**EXERCISE**
Please return, with no alterations, the lines below from the very first through the one that contains "(Z.to_nat ?lo') _) = _ =>".

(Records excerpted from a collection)
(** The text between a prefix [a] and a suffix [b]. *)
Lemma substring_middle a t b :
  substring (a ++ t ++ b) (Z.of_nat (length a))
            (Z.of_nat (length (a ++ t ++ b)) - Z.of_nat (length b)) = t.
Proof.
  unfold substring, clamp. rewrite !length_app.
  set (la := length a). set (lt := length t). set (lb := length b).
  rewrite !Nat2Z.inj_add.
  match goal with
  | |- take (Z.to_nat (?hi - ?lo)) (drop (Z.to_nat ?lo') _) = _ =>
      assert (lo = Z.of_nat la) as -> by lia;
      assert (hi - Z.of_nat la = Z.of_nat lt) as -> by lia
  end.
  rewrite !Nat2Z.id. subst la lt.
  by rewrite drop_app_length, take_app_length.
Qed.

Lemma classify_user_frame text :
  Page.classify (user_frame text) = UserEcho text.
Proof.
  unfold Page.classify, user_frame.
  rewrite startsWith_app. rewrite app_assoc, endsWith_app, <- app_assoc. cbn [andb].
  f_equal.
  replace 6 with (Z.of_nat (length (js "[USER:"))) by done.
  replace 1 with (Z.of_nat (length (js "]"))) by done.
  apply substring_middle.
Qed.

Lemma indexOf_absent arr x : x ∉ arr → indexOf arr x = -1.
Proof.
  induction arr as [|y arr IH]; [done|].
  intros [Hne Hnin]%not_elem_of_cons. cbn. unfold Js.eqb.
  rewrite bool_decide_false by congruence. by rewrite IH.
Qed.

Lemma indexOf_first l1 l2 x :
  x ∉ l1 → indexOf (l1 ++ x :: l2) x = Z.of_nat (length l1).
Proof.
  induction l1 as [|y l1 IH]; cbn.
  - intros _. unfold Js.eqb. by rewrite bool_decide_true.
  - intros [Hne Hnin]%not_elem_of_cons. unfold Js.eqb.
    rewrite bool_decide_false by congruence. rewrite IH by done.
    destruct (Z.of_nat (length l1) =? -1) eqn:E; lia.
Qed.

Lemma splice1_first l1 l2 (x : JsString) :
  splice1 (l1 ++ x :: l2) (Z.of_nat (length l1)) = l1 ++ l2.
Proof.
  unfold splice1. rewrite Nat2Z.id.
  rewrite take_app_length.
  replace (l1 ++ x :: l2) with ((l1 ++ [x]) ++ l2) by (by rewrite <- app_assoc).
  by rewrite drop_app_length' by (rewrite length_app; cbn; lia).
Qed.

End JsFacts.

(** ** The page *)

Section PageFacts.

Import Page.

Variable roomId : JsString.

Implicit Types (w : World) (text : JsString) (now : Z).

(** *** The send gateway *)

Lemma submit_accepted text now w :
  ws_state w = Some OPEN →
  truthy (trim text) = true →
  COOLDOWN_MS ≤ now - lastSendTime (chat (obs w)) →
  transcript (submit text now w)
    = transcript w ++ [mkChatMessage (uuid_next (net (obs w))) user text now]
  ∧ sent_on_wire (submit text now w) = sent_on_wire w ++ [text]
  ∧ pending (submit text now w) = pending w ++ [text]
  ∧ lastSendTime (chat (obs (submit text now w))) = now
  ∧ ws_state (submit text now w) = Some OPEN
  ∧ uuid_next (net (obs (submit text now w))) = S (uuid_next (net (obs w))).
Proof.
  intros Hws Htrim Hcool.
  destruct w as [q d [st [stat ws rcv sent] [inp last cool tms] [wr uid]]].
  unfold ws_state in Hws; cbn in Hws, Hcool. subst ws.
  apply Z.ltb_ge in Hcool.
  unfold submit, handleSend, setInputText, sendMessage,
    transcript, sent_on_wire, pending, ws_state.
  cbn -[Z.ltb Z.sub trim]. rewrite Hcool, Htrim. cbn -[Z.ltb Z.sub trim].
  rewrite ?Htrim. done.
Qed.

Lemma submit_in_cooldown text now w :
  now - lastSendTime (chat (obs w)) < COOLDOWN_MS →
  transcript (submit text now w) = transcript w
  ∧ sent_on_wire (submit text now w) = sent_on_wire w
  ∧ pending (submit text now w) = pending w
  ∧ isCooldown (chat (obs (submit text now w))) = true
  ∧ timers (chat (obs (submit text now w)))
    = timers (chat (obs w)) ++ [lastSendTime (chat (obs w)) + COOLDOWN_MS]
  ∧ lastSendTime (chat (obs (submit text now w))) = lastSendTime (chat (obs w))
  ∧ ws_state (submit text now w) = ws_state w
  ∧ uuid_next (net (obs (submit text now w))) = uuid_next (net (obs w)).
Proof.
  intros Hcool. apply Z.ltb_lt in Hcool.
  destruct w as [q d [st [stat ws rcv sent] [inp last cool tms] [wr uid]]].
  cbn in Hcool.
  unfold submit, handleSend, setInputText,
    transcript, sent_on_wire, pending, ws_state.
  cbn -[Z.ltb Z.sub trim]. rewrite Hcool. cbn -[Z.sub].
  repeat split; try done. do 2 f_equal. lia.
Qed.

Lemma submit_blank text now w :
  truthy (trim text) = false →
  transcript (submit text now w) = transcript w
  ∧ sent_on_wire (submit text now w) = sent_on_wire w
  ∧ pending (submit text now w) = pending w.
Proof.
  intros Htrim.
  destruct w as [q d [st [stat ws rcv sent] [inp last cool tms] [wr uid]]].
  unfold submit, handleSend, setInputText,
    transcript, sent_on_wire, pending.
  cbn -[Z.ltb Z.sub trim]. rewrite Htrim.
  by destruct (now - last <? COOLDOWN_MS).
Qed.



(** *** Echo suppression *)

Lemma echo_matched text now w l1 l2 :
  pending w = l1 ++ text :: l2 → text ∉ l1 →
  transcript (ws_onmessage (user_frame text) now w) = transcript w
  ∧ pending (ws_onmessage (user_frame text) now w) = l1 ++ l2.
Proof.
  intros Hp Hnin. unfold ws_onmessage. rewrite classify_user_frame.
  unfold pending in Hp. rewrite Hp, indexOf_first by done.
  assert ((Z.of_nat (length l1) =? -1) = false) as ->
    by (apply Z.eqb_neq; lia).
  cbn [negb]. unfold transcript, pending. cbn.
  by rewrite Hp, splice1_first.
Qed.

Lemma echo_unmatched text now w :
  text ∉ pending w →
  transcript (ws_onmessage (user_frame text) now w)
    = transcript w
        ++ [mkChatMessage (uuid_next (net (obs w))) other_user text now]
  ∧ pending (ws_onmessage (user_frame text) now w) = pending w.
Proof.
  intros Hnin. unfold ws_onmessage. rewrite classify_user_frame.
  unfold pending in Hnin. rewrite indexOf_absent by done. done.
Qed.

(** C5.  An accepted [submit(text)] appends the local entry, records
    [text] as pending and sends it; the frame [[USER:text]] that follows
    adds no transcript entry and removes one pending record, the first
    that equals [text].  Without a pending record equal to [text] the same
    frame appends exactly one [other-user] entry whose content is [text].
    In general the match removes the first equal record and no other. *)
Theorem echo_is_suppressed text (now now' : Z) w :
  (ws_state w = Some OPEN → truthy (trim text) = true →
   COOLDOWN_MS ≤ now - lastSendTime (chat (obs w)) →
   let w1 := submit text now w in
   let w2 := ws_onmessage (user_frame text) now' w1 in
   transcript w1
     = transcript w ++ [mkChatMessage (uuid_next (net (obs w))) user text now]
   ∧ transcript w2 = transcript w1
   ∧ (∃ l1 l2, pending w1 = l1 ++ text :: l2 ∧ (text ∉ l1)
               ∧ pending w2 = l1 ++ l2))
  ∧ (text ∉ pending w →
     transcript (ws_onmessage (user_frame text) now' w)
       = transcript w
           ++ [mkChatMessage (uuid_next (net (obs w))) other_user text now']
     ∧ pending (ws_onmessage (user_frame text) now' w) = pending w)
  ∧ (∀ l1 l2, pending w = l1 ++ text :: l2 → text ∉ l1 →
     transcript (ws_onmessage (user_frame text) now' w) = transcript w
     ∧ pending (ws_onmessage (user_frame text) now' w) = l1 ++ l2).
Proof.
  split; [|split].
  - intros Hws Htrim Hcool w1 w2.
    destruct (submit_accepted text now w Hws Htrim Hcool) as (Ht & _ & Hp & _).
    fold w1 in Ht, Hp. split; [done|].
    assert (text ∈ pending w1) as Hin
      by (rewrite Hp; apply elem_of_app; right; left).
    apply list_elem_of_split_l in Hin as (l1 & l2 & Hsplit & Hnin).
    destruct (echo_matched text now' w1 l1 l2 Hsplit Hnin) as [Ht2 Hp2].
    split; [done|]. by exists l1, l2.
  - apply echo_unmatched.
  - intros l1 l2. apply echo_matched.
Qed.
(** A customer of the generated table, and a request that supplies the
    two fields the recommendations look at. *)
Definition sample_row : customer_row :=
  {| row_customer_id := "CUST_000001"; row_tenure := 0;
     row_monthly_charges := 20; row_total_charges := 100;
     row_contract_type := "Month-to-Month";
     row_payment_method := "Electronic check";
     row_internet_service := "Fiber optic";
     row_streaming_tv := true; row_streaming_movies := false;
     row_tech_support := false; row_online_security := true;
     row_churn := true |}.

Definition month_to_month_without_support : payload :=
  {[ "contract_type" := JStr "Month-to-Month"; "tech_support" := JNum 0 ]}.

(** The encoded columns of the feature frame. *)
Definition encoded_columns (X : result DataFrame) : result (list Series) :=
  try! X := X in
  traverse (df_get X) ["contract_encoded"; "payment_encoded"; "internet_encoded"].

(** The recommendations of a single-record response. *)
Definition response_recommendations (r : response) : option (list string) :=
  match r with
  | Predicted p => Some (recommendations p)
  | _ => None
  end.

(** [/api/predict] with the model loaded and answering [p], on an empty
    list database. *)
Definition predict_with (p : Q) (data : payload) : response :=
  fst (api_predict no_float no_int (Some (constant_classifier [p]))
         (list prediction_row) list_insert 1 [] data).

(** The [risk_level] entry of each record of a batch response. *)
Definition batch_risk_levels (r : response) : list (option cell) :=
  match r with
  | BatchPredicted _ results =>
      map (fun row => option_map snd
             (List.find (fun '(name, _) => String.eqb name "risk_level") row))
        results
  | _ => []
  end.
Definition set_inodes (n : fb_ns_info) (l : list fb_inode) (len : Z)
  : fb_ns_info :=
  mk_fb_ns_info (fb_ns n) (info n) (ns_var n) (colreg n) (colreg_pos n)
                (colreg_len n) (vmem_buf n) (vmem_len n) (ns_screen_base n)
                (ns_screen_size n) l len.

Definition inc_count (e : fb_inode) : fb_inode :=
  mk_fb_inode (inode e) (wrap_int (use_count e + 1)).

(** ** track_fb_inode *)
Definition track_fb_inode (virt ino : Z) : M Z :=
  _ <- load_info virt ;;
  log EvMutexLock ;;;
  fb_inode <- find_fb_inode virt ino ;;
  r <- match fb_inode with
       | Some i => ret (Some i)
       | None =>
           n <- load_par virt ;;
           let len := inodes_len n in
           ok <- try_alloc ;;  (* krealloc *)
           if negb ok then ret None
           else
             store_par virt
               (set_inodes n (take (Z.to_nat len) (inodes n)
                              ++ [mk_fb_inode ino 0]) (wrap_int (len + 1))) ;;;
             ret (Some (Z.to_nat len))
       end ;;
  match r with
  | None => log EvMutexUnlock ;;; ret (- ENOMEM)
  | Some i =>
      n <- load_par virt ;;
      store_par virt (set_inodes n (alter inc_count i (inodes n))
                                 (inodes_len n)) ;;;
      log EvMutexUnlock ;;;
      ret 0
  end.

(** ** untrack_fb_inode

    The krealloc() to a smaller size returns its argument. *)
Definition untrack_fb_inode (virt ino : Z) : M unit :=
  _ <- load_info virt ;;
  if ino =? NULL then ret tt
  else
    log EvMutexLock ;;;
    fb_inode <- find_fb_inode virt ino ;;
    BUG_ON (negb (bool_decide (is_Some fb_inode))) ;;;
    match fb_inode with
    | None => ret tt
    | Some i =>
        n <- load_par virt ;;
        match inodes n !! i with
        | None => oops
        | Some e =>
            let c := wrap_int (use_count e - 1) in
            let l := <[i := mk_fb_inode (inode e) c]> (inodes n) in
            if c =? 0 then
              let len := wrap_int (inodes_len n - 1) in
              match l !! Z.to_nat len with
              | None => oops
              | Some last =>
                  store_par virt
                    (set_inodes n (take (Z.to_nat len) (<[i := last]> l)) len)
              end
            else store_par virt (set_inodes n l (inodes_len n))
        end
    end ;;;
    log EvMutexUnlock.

**ANSWER BELOW**
(** The text between a prefix [a] and a suffix [b]. *)
Lemma substring_middle a t b :
  substring (a ++ t ++ b) (Z.of_nat (length a))
            (Z.of_nat (length (a ++ t ++ b)) - Z.of_nat (length b)) = t.
Proof.
  unfold substring, clamp. rewrite !length_app.
  set (la := length a). set (lt := length t). set (lb := length b).
  rewrite !Nat2Z.inj_add.
  match goal with
  | |- take (Z.to_nat (?hi - ?lo)) (drop (Z.to_nat ?lo') _) = _ =>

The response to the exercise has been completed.